Toll-like receptor 4 mutation protects the kidney from Ang-II-induced hypertensive injury

Suravi Majumder  1 Sathnur Pushpakumar  2 Subir K Juin  2 Venkatakrishna R Jala  3 Utpal Sen  4
Affiliations

Toll-like receptor 4 mutation protects the kidney from Ang-II-induced hypertensive injury

Suravi Majumder et al. Pharmacol Res. 2022 Jan.

Abstract

Cellular autophagy is a protective mechanism where cells degrade damaged organelles to maintain intracellular homeostasis. Apoptosis, on the other hand, is considered as programmed cell death. Interestingly, autophagy inhibits apoptosis by degrading apoptosis regulators. In hypertension, an imbalance of autophagy and apoptosis regulators can lead to renal injury and dysfunction. Previously, we have reported that toll-like receptor 4 (TLR4) mutant mice are protective against renal damage, in part, due to reduced oxidative stress and inflammation. However, the detailed mechanism remained elusive.

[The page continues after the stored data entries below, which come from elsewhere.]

(** ** Vocabulary for traces *)

(** One attempt is armed by the write of the opcode at the trigger offset. *)
Definition is_trigger_write (e : event) : bool :=
  match e with
  | EvWriteFlexible offset _ _ => offset =? LPLPAGE * PAGE_LENGTH + INIT_OFFSET
  | _ => false
  end.

(** The number of attempts in a trace. *)
Definition attempts_in (l : trace) : nat :=
  length (filter is_trigger_write l).

Definition not_trigger (e : event) : Prop := is_trigger_write e = false.

Definition is_write (e : event) : bool :=
  match e with
  | EvWriteFlexible _ _ _ => true
  | _ => false
  end.

(** An event that writes nothing to the device. *)
Definition quiet (e : event) : Prop := is_write e = false.

(** A write of the command channel: payload or trigger offset of page 0x9f. *)
Definition lpl_only (e : event) : Prop :=
  match e with
  | EvWriteFlexible offset _ _ =>
      offset = LPLPAGE * PAGE_LENGTH + CDB_WRITE_MSG_START \/
      offset = LPLPAGE * PAGE_LENGTH + INIT_OFFSET
  | _ => True
  end.

(** The status most recently read in a trace. *)
Definition last_status (l : trace) : option Z :=
  fold_left (fun acc e => match e with
                          | EvRead CDB1_STATUS v => Some v
                          | _ => acc
                          end) l None.

(** The events of one attempt up to the poll: payload write, opcode write,
    settle delay. *)
Definition attempt_prefix (cmd : list Z) : trace :=
  [EvWriteFlexible (LPLPAGE * PAGE_LENGTH + CDB_WRITE_MSG_START)
                   (len cmd - CMDLEN) (slice_from cmd CMDLEN);
   EvWriteFlexible (LPLPAGE * PAGE_LENGTH + INIT_OFFSET)
                   CMDLEN (slice cmd 0 CMDLEN);
   EvSleep 2].

(** The events of an attempt whose poll returned [s], not 0x01. *)
Definition failed_attempt (cmd : list Z) (s : Z) : trace :=
  attempt_prefix cmd ++ [EvRead CDB1_STATUS s; EvPrint (MsgStatusFail s)].

(** The same events written out on the frame itself: the payload
    [cmd[2:]] to page 0x9f byte 130, the two bytes [cmd[:2]] to page 0x9f
    byte 128, and the settle delay of 2 seconds. *)
Definition sent_frame (cmd : list Z) : trace :=
  [EvWriteFlexible (0x9f * 128 + 130) (len cmd - 2) (skipn 2 cmd);
   EvWriteFlexible (0x9f * 128 + 128) 2 (firstn 2 cmd);
   EvSleep 2].

(** A poll that returned [s] and was reported as a failure. *)
Definition failed_poll (s : Z) : trace :=
  [EvRead CDB1_STATUS s; EvPrint (MsgStatusFail s)].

In this study, we tested the hypothesis of whether TLR4 mutation reduces Ang-II-induced renal injury by inciting autophagy and suppressing apoptosis in the hypertensive kidney. Male mice with normal TLR4 expression (TLR4N, C3H/HeOuJ) and mutant TLR4 (TLR4M, C3H/HeJLps-d) aged 10-12 weeks were infused with Ang-II (1000 ng/kg/d) for 4 weeks to create hypertension. Saline infused appropriate control were used. Blood pressure was increased along with increased TLR4 expression in TLR4N mice receiving Ang-II compared to TLR4N control. Autophagy was downregulated, and apoptosis was upregulated in TLR4N mice treated with Ang-II. Also, kidney injury markers plasma lipocalin-2 (LCN2) and kidney injury molecule 1 (KIM-1) were upregulated in TLR4N mice treated with Ang-II. Besides, increased nuclear translocation and activity of NF-kB were measured in Ang-II-treated TLR4N mice. TLR4M mice remained protected against all these insults in hypertension. Together, these results suggest that Ang-II-induced TLR4 activation suppresses autophagy, induces apoptosis and kidney injury through in part by activating NF-kB signaling, and TLR4 mutation protects the kidney from Ang-II-induced hypertensive injury.

Keywords: Apoptosis; Autophagy; Hypertension; Injury; Kidney; TLR4.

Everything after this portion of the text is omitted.